(** A parsed file with one chain of two residues: a glycine and a water
    molecule, which has no alpha carbon. *)
Definition chain_with_water : Bio.Structure :=
  [[Bio.mkChain "A"
      [Bio.mkResidue (" ", 1%Z, " ") "GLY"
         [Bio.mkAtom "N" (0, 0, 0); Bio.mkAtom "CA" (1, 0, 0)];
       Bio.mkResidue ("W", 2%Z, " ") "HOH"
         [Bio.mkAtom "O" (5, 0, 0)]]]].

(** ** Vocabulary of the further statements *)

(** The same calculator with other cutoffs. *)
Definition with_cutoffs (self : IPSAECalculator.t) (p d : R) : IPSAECalculator.t :=
  IPSAECalculator.mk p d (structure_data self) (pae_matrix self).

(** The same calculator reading another PAE matrix. *)
Definition with_pae_matrix (self : IPSAECalculator.t) (m : matrix) : IPSAECalculator.t :=
  IPSAECalculator.mk (pae_cutoff self) (distance_cutoff self) (structure_data self) m.

(** The pair of labels of a chain-pair record. *)
Definition labels_of (sc : ChainChainScore.t) : string * string :=
  (ChainChainScore.chain1 sc, ChainChainScore.chain2 sc).

(** The chain label of a residue tuple. *)
Definition label_of (r : residue) : string := fst (fst r).

(** Two matrices of the same shape that agree off the diagonal. *)
Definition same_off_diagonal (m m' : matrix) : Prop :=
  length m = length m'
  /\ (forall i, length (nth i m []) = length (nth i m' []))
  /\ forall i j, i <> j -> entry m i j = entry m' i j.

(** A PAE matrix whose reads are symmetric. *)
Definition symmetric (m : matrix) : Prop := forall i j, entry m i j = entry m j i.

(** The two score lists of a run, or its exception. *)
Definition scores_of (run : result IPSAEResults.t)
  : result (list ChainChainScore.t * list ResidueScore.t) :=
  r <- run ;; Ok (IPSAEResults.chain_chain_scores r, IPSAEResults.residue_scores r).

(** ** The PAE parsers ([parser.py]) *)

(** The exceptions of the loading code, and its results. *)
Module Py.
Inductive exc : Type :=
| ValueError
| KeyError
| IndexError
| ReadError.  (* raised by a file reader: missing file, malformed content *)

Inductive result (A : Type) : Type :=
| Ok (a : A)
| Raise (e : exc).

Arguments Ok {A} a.
Arguments Raise {A} e.

Definition bind {A B : Type} (c : result A) (k : A -> result B) : result B :=
  match c with
  | Ok a => k a
  | Raise e => Raise e
  end.
End Py.

(** The value a PAE document holds under a key: a list of numbers or a list
    of lists of numbers.  The members of the document that hold anything
    else are left out. *)
Inductive json_array : Type :=
| Flat (xs : list R)
| Rows (rows : list (list R)).

(** [d.get(key)] on the items of a dict: [key in d] and [d[key]]. *)
Fixpoint dict_get {V : Type} (key : string) (items : list (string * V)) : option V :=
  match items with
  | [] => None
  | (k, v) :: rest => if String.eqb key k then Some v else dict_get key rest
  end.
──────────────────────────────
▶ **REQUIRED WORK**:
Only the lines containing the string "that" are needed; pull them out of the records.

▶ **ANSWER SPACE**:
(** Two matrices of the same shape that agree off the diagonal. *)
    of lists of numbers.  The members of the document that hold anything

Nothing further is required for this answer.